• _Exercise_:
In the records below, some lines hold the word "completeIdempotency". Copy each of those lines.

• _Source material_:
(* ===== verification/Idempotency.v ===== *)
(** * Idempotency claims of the relay ([services/relay/src/idempotency.ts])

    The two tables and every statement over them: the claim an [Idempotency-Key]
    takes and the task it admits, and the claim of a payment proof.  A response body
    is the JSON value its text serialises. *)

From Stdlib Require Import String.
From S2P Require Import Prelude JsMap Json.
Local Open Scope Z_scope.
Local Open Scope motebit_scope.

Definition IDEMPOTENCY_TTL_MS : Z := 24 * 60 * 60 * 1000.

Inductive claim_status := processing | completed.

#[export] Instance claim_status_eq : EqDecision claim_status.
Proof. solve_decision. Defined.

(** A row of [relay_idempotency_keys]; the key and the motebit are its index. *)
Record IdempotencyRecord := {
  ir_status : claim_status;
  response_status : option Z;
  response_body : option json;
  created_at : Z;
  completed_at : option Z;
  ir_task_id : option string;
}.

(** A row of [relay_p2p_proof_claims], by [tx_hash]. *)
Record P2pProofClaim := {
  pc_task_id : string;
  pc_submitted_by : string;
  submitter_verified : bool;
  claimed_at : Z;
}.

(** [(idempotency_key, motebit_id)] *)
Abbreviation claim_key := (string * string)%type.

Record idem_db := {
  relay_idempotency_keys : gmap claim_key IdempotencyRecord;
  relay_p2p_proof_claims : gmap string P2pProofClaim;
}.

Inductive idem_error :=
| ClaimNotUnbound (key taskId : string)
| ProofClaimUnreadable (txHash taskId : string).

Abbreviation idem_call := (call idem_db idem_error).

Inductive IdempotencyCheckResult :=
| Proceed
| Replay (status : Z) (body : json)
| Conflict (taskId : option string).

Definition set_keys (keys : gmap claim_key IdempotencyRecord) (d : idem_db) : idem_db := {|
  relay_idempotency_keys := keys; relay_p2p_proof_claims := relay_p2p_proof_claims d |}.

Definition set_proofs (proofs : gmap string P2pProofClaim) (d : idem_db) : idem_db := {|
  relay_idempotency_keys := relay_idempotency_keys d; relay_p2p_proof_claims := proofs |}.

(** ** Keys *)

(** The row [INSERT OR IGNORE] writes. *)
Definition fresh_claim (now : Z) : IdempotencyRecord := {|
  ir_status := processing; response_status := None; response_body := None;
  created_at := now; completed_at := None; ir_task_id := None |}.

(** What the [SELECT] of an ignored insert decides. *)
Definition existing_claim (r : IdempotencyRecord) : IdempotencyCheckResult :=
  match ir_status r, response_status r, response_body r with
  | completed, Some status, Some body => Replay status body
  | _, _, _ => Conflict (ir_task_id r)
  end.

Definition checkIdempotency (key motebitId : string) (now : Z) : idem_call IdempotencyCheckResult := fun d =>
  match relay_idempotency_keys d !! (key, motebitId) with
  | None => (Ok Proceed, set_keys (<[(key, motebitId) := fresh_claim now]> (relay_idempotency_keys d)) d)
  | Some existing => (Ok (existing_claim existing), d)
  end.

Definition idempotencyClaimExists (key motebitId : string) (d : idem_db) : bool :=
  bool_decide (is_Some (relay_idempotency_keys d !! (key, motebitId))).

(** [UPDATE ... SET status = 'completed', response_status, response_body, completed_at] *)
Definition with_response (status : Z) (body : json) (now : Z) (r : IdempotencyRecord) : IdempotencyRecord := {|
  ir_status := completed; response_status := Some status; response_body := Some body;
  created_at := created_at r; completed_at := Some now; ir_task_id := ir_task_id r |}.

Definition completeIdempotency (key motebitId : string) (responseStatus : Z) (responseBody : json) (now : Z)
    : idem_call unit := fun d =>
  (Ok tt, set_keys (alter (with_response responseStatus responseBody now) (key, motebitId)
                      (relay_idempotency_keys d)) d).

(** [status = 'processing' AND task_id IS NULL] *)
Definition unbound (r : IdempotencyRecord) : bool :=
  bool_decide (ir_status r = processing) && bool_decide (ir_task_id r = None).

Definition with_task (taskId : string) (r : IdempotencyRecord) : IdempotencyRecord := {|
  ir_status := ir_status r; response_status := response_status r; response_body := response_body r;
  created_at := created_at r; completed_at := completed_at r; ir_task_id := Some taskId |}.

Definition bindIdempotencyClaimToTask (key motebitId taskId : string) : idem_call unit := fun d =>
  match relay_idempotency_keys d !! (key, motebitId) with
  | Some r =>
      if unbound r
      then (Ok tt, set_keys (<[(key, motebitId) := with_task taskId r]> (relay_idempotency_keys d)) d)
      else (Throw (ClaimNotUnbound key taskId), d)
  | None => (Throw (ClaimNotUnbound key taskId), d)
  end.

Definition recordAdmittedOutcome (key motebitId taskId : string) (responseStatus : Z) (responseBody : json)
    (now : Z) : idem_call bool := fun d =>
  match relay_idempotency_keys d !! (key, motebitId) with
  | Some r =>
      if bool_decide (ir_task_id r = Some taskId) && bool_decide (ir_status r = processing)
      then (Ok true, set_keys (<[(key, motebitId) := with_response responseStatus responseBody now r]>
                                 (relay_idempotency_keys d)) d)
      else (Ok false, d)
  | None => (Ok false, d)
  end.

Definition releaseIdempotency (key motebitId : string) (d : idem_db) : idem_db :=
  match relay_idempotency_keys d !! (key, motebitId) with
  | Some r => if unbound r then set_keys (delete (key, motebitId) (relay_idempotency_keys d)) d else d
  | None => d
  end.

(** [created_at < ?], the cutoff 24 hours ago. *)
Definition kept_since (now : Z) (r : IdempotencyRecord) : Prop := now - IDEMPOTENCY_TTL_MS <= created_at r.

#[export] Instance kept_since_dec now r : Decision (kept_since now r).
Proof. unfold kept_since. apply _. Defined.

Definition cleanupIdempotencyKeys (now : Z) (d : idem_db) : idem_db :=
  set_keys (filter (fun kr => kept_since now kr.2) (relay_idempotency_keys d)) d.

(** ** Payment proofs *)

Definition p2pProofKey (txHash : string) : string := txHash.

Definition findP2pProofClaim (txHash : string) (d : idem_db) : option P2pProofClaim :=
  relay_p2p_proof_claims d !! p2pProofKey txHash.

Inductive proof_binding :=
| Bound
| BoundElsewhere (existing : P2pProofClaim).

Definition bindP2pProofToTask (txHash taskId submittedBy : string) (submitterVerified : bool) (now : Z)
    : idem_call proof_binding := fun d =>
  let key := p2pProofKey txHash in
  match relay_p2p_proof_claims d !! key with
  | None => (Ok Bound, set_proofs (<[key := {| pc_task_id := taskId; pc_submitted_by := submittedBy;
                                               submitter_verified := submitterVerified;
                                               claimed_at := now |}]> (relay_p2p_proof_claims d)) d)
  | Some _ =>
      match findP2pProofClaim key d with
      | None => (Throw (ProofClaimUnreadable key taskId), d)
      | Some existing =>
          if bool_decide (pc_task_id existing = taskId) then (Ok Bound, d)
          else (Ok (BoundElsewhere existing), d)
      end
  end.

(** ** What each statement does to a key's row *)

Section rows.
Context (km : claim_key).

Abbreviation row d := (relay_idempotency_keys d !! km).

(** Inserting an absent row is the only change of a check. *)
Lemma check_row k m now d a d' : checkIdempotency k m now d = (a, d') ->
  row d' = match row d with Some r => Some r | None => if decide (km = (k, m)) then Some (fresh_claim now) else None end /\
  relay_p2p_proof_claims d' = relay_p2p_proof_claims d.
Proof.
  unfold checkIdempotency. destruct (relay_idempotency_keys d !! (k, m)) eqn:E; intros [= <- <-]; cbn.
  - split; [|done]. destruct (decide (km = (k, m))) as [->|]; [by rewrite E|]. by destruct (row d).
  - split; [|done]. destruct (decide (km = (k, m))) as [->|].
    + by rewrite lookup_insert_eq, E.
    + rewrite lookup_insert_ne by done. by destruct (row d).
Qed.

Lemma complete_row k m st body now d :
  row (completeIdempotency k m st body now d).2 =
    (if decide (km = (k, m)) then with_response st body now <$> row d else row d).
Proof.
  cbn. case_decide as E; [subst; by rewrite lookup_alter_eq|by rewrite lookup_alter_ne].
Qed.

Lemma bind_row k m t d d' : bindIdempotencyClaimToTask k m t d = (Ok tt, d') ->
  exists r, relay_idempotency_keys d !! (k, m) = Some r /\ unbound r = true /\
    row d' = (if decide (km = (k, m)) then Some (with_task t r) else row d) /\
    relay_p2p_proof_claims d' = relay_p2p_proof_claims d.
Proof.
  unfold bindIdempotencyClaimToTask. destruct (relay_idempotency_keys d !! (k, m)) as [r|] eqn:E; [|done].
  destruct (unbound r) eqn:Hu; [|done]. intros [= <-]. exists r. split_and!; try done. cbn.
  destruct (decide (km = (k, m))) as [->|]; [by rewrite lookup_insert_eq|by rewrite lookup_insert_ne].
Qed.

Lemma record_row k m t st body now d ok d' : recordAdmittedOutcome k m t st body now d = (Ok ok, d') ->
  relay_p2p_proof_claims d' = relay_p2p_proof_claims d /\
  if ok then exists r, relay_idempotency_keys d !! (k, m) = Some r /\ ir_task_id r = Some t /\ ir_status r = processing /\
    row d' = (if decide (km = (k, m)) then Some (with_response st body now r) else row d)
  else d' = d /\ forall r, relay_idempotency_keys d !! (k, m) = Some r -> ~ (ir_task_id r = Some t /\ ir_status r = processing).
Proof.
  unfold recordAdmittedOutcome. destruct (relay_idempotency_keys d !! (k, m)) as [r|] eqn:E.
  - destruct (bool_decide (ir_task_id r = Some t) && bool_decide (ir_status r = processing)) eqn:Hb; intros [= <- <-].
    + apply andb_true_iff in Hb as [Ht%bool_decide_eq_true Hp%bool_decide_eq_true].
      split; [done|]. exists r. split_and!; try done. cbn.
      destruct (decide (km = (k, m))) as [->|]; [by rewrite lookup_insert_eq|by rewrite lookup_insert_ne].
    + split; [done|]. split; [done|]. intros ? [= <-] [Ht Hp].
      by rewrite !bool_decide_eq_true_2 in Hb.
  - by intros [= <- <-].
Qed.

(** A row that is not unbound stays. *)
Lemma release_row k m d :
  row (releaseIdempotency k m d) =
    match row d with Some r => if decide (km = (k, m)) then (if unbound r then None else Some r) else Some r | None => None end /\
  relay_p2p_proof_claims (releaseIdempotency k m d) = relay_p2p_proof_claims d.
Proof.
  unfold releaseIdempotency. destruct (relay_idempotency_keys d !! (k, m)) as [r|] eqn:E.
  - destruct (unbound r) eqn:Hu; cbn; (split; [|done]).
    + destruct (decide (km = (k, m))) as [->|]; [by rewrite lookup_delete_eq, E, Hu|].
      rewrite lookup_delete_ne by done. by destruct (row d).
    + destruct (decide (km = (k, m))) as [->|]; [by rewrite E, Hu|]. by destruct (row d).
  - split; [|done]. destruct (row d) eqn:E2; [|done]. destruct (decide (km = (k, m))) as [->|]; [congruence|done].
Qed.

Lemma cleanup_row now d : row (cleanupIdempotencyKeys now d) =
  match row d with Some r => if decide (kept_since now r) then Some r else None | None => None end.
Proof.
  cbn. destruct (row d) as [r|] eqn:E.
  - destruct (decide (kept_since now r)) as [Hk|Hk].
    + by apply map_lookup_filter_Some.
    + apply map_lookup_filter_None. right. intros r' E'. by simplify_eq.
  - apply map_lookup_filter_None. by left.
Qed.
End rows.

Lemma check_free k m now d : relay_idempotency_keys d !! (k, m) = None ->
  checkIdempotency k m now d = (Ok Proceed, set_keys (<[(k, m) := fresh_claim now]> (relay_idempotency_keys d)) d).
Proof. unfold checkIdempotency. by intros ->. Qed.

(** Binding a proof binds it to the task asked for, or says whose it is. *)
Lemma bind_proof_spec tx t sb v now d a d' : bindP2pProofToTask tx t sb v now d = (a, d') ->
  relay_idempotency_keys d' = relay_idempotency_keys d /\
  match a with
  | Ok Bound => (exists c, relay_p2p_proof_claims d' !! tx = Some c /\ pc_task_id c = t) /\
                (forall tx' c, relay_p2p_proof_claims d !! tx' = Some c -> relay_p2p_proof_claims d' !! tx' = Some c) /\
                (forall tx', tx' <> tx -> relay_p2p_proof_claims d' !! tx' = relay_p2p_proof_claims d !! tx')
  | Ok (BoundElsewhere c) => d' = d /\ relay_p2p_proof_claims d !! tx = Some c /\ pc_task_id c <> t
  | Throw _ => False
  end.
Proof.
  unfold bindP2pProofToTask, findP2pProofClaim, p2pProofKey.
  destruct (relay_p2p_proof_claims d !! tx) as [c|] eqn:E.
  - case_bool_decide as Hc; intros [= <- <-]; split; try done. split; [by exists c|]. done.
  - intros [= <- <-]. split; [done|]. cbn. split_and!.
    + eexists. by rewrite lookup_insert_eq.
    + intros tx' c Hc. by rewrite lookup_insert_ne by congruence.
    + intros tx' Hne. by rewrite lookup_insert_ne.
Qed.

• _Reply to the task_:
Definition completeIdempotency (key motebitId : string) (responseStatus : Z) (responseBody : json) (now : Z)
  row (completeIdempotency k m st body now d).2 =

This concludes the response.